CARPI, 19 Marzo 2021
Da lunedì 22 marzo, nelle farmacie comunali di Carpi gli articoli per l'igiene femminile saranno in vendita “senza IVA”: non perché sia cambiata la normativa, ma perché il Comune ha concordato con il gestore di scontare il valore dell'IVA su assorbenti e in generale “tutti i prodotti per l'igiene femminile legati al ciclo mestruale”. La differenza sarà a carico dell'Amministrazione comunale.

 

Spiega Tamara Calzolari, Assessore a Sanità, Sociale e Pari Opportunità: «Nei giorni scorsi, prima dell'8 marzo, abbiamo convenuto con “Didasko”, la cooperativa che gestisce le nostre farmacie comunali, di vendere questi prodotti applicando uno sconto pari alla aliquota IVA applicata, che va dal 5 al 22 per cento secondo l'articolo.

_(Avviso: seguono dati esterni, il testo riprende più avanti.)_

Definition tree_ok (t : ThreadLocalIndex M) (m : gmap (list Z) Z) : Prop :=
  index_ok m /\ map_Forall (fun _ v => has_row t v) m.

Record ctx_ok (x : KvCtx) : Prop := {
  cx_key : in_width 64 (long_key x);
  cx_read : in_width 64 (long_value_read x);
  cx_write : in_width 64 (long_value_write x) }.

(** A coroutine in the middle of an operation. *)
Record busy (x : KvCtx) : Prop := {
  by_ctx : ctx_ok x;
  by_key : ckey x = get_fingerprint (long_key x);
  by_data : data_s_id x = get_data_server_id;
  by_index : index_s_id x = get_index_server_id }.

Record request_ok (t : ThreadLocalIndex M) (c : client) (x : KvCtx) (p : phase) (r : request) : Prop := {
  rq_buffer : buffer (rmsg r);
  rq_src : src_s_id (rpc_header (rmsg r)) = server_id c;
  rq_thread : src_t_id (rpc_header (rmsg r)) = thread_id c;
  rq_phase : match p with
    | InPutPrimary => to_server r = get_data_server_id /\ msg_op (rmsg r) = kEnumAppendReq /\
        key (rmsg r) = ckey x /\ word (rmsg r) 0 = long_key x /\ rsize r = multiple_args_size 8 2
    | InPutSecondary => to_server r = get_index_server_id /\ msg_op (rmsg r) = kEnumUpdateIndexReq /\
        key (rmsg r) = ckey x /\ word (rmsg r) 2 = long_key x /\ has_row t (long_key x) /\
        rsize r = multiple_args_size 8 3
    | InGetSecondary => to_server r = get_index_server_id /\ msg_op (rmsg r) = kEnumReadIndexReq /\
        word (rmsg r) 0 = long_value_read x /\ rsize r = multiple_args_size 8 1
    | InGetSecondary2 => False
    | InGetPrimary => to_server r = get_data_server_id /\ msg_op (rmsg r) = kEnumReadLog /\
        word (rmsg r) 0 = long_value_read x /\ word (rmsg r) 1 <= 10 /\
        Forall (has_row t) (req_pkeys (rmsg r)) /\ rsize r = multiple_args_size 8 (2 + word (rmsg r) 1)
    end }.

Record reply_ok (t : ThreadLocalIndex M) (c : client) (x : KvCtx) (p : phase) (m : RawKvMsg) : Prop := {
  rp_buffer : buffer m;
  rp_phase : match p with
    | InPutPrimary => msg_op m = kEnumAppendReply /\ key m = ckey x /\ has_row t (long_key x)
    | InPutSecondary => msg_op m = kEnumUpdateIndexReply /\ key m = ckey x /\ src_t_id (rpc_header m) = thread_id c
    | InGetSecondary => msg_op m = kEnumReadIndexReply /\ word m 0 <= 10 /\
        Forall (has_row t) (words m 1 (Z.to_nat (word m 0)))
    | InGetSecondary2 => False
    | InGetPrimary => msg_op m = kEnumReadReply
    end }.

Definition coro_ok (t : ThreadLocalIndex M) (c : client) (cs : cstate) : Prop :=
  match cs with
  | Idle x => True
  | Sent x p r => busy x /\ request_ok t c x p r
  | Got x p m => busy x /\ reply_ok t c x p m
  end.

Definition queue_ok (q : list Z * Z) : Prop :=
  0 <= q.2 /\ q.2 * 3 <= zlen q.1 /\ zlen q.1 = del_queue_words /\
  Forall (in_width 64) (take (Z.to_nat (q.2 * 3)) q.1).

Record inv (s : sys) : Prop := {
  in_rows : rows_ok (rows s);
  in_tree : tree_ok (rows s) (entries (tree s));
  in_queues : forall tid, queue_ok (queues s tid);
  in_dels : Forall (fun d => buffer d /\ 0 <= switch_key d <= 82) (dmsgs s);
  in_coros : forall i, coro_ok (rows s) (clients i) (coros s i) }.

(** What the clients are: servers the nodes know, with the flags of the nodes. *)
Definition client_ok (c : client) : Prop :=
  cflags c = f /\ is_Some (zget (server_config f) (server_id c)).

Implicit Types (s : sys).

Lemma index_server_ne : get_index_server_id <> get_data_server_id.
Proof. done. Qed.

(** ** Rows stay *)
Lemma rows_grow_refl t : grows t t.
Proof. by intros k. Qed.

Lemma grows_put t k v : grows t (get_and_put_value_version t k v).2.
Proof. intros k' Hk. unfold has_row. rewrite row_put. by case_decide; [eexists|]. Qed.

Lemma has_row_put t k v : has_row (get_and_put_value_version t k v).2 k.
Proof. unfold has_row. rewrite row_put, decide_True by done. by eexists. Qed.

Lemma Forall_grows t t' l : grows t t' -> Forall (has_row t) l -> Forall (has_row t') l.
Proof. intros Hg Hl. eapply Forall_impl; [exact Hl|exact Hg]. Qed.

Lemma tree_ok_grows t t' m : grows t t' -> tree_ok t m -> tree_ok t' m.
Proof. intros Hg [Hi Hm]. split; [done|]. intros k v Hk. apply Hg. by eapply Hm. Qed.

Lemma coro_ok_grows t t' c cs : grows t t' -> coro_ok t c cs -> coro_ok t' c cs.
Proof.
  intros Hg. destruct cs as [x|x p r|x p m]; [done| |].
  - intros [Hb [H1 H2 H3 H4]]. split; [done|]. split; try done. destruct p; try done.
    + naive_solver.
    + destruct H4 as (?&?&?&?&?&?). do 4 (split; [done|]). split; [by eapply Forall_grows|done].
  - intros [Hb [H1 H2]]. split; [done|]. split; [done|]. destruct p; try done.
    + naive_solver.
    + destruct H2 as (?&?&?). do 2 (split; [done|]). by eapply Forall_grows.
Qed.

Una iniziativa concreta e simbolica al tempo stesso, in appoggio a chi chiede, anche raccogliendo firme per proposte di legge, di modificare l'imposta statale su tali dispositivi, oggettivamente non equiparabili a un “bene di lusso”, che è la classificazione dirimente per la percentuale da applicare.»

 

L'iniziativa carpigiana sarà comunicata ai clienti delle due farmacie (via Peruzzi e Cibeno) con un volantino recante lo slogan “Perché ogni mese non è un lusso!”, in riferimento al ciclo mestruale.

 

«Per dare un'idea dell'iniquo trattamento – sottolinea Calzolari – si pensi per esempio che al tartufo viene applicata l'IVA al 4 per cento, in quanto considerato “bene primario”. Per fortuna ci sono anche già Paesi molto avanti nella battaglia contro la cosiddetta “tampon tax”, appunto la tassa sugli assorbenti femminili: in Scozia addirittura questi articoli vengono regalati, per una recente legge votata all'unanimità dal Parlamento regionale. A Carpi intanto cominciamo così, sperando che presto le cose si muovano a livello nazionale, e non solo per le donne ma anche per altre categorie di persone, come neonati e incontinenti.

Sulla nostra iniziativa mi fa piacere aggiungere che siamo già in contatto con Federfarma, l'associazione dei titolari privati, per l'ipotesi di estenderla anche alle farmacie carpigiane aderenti.»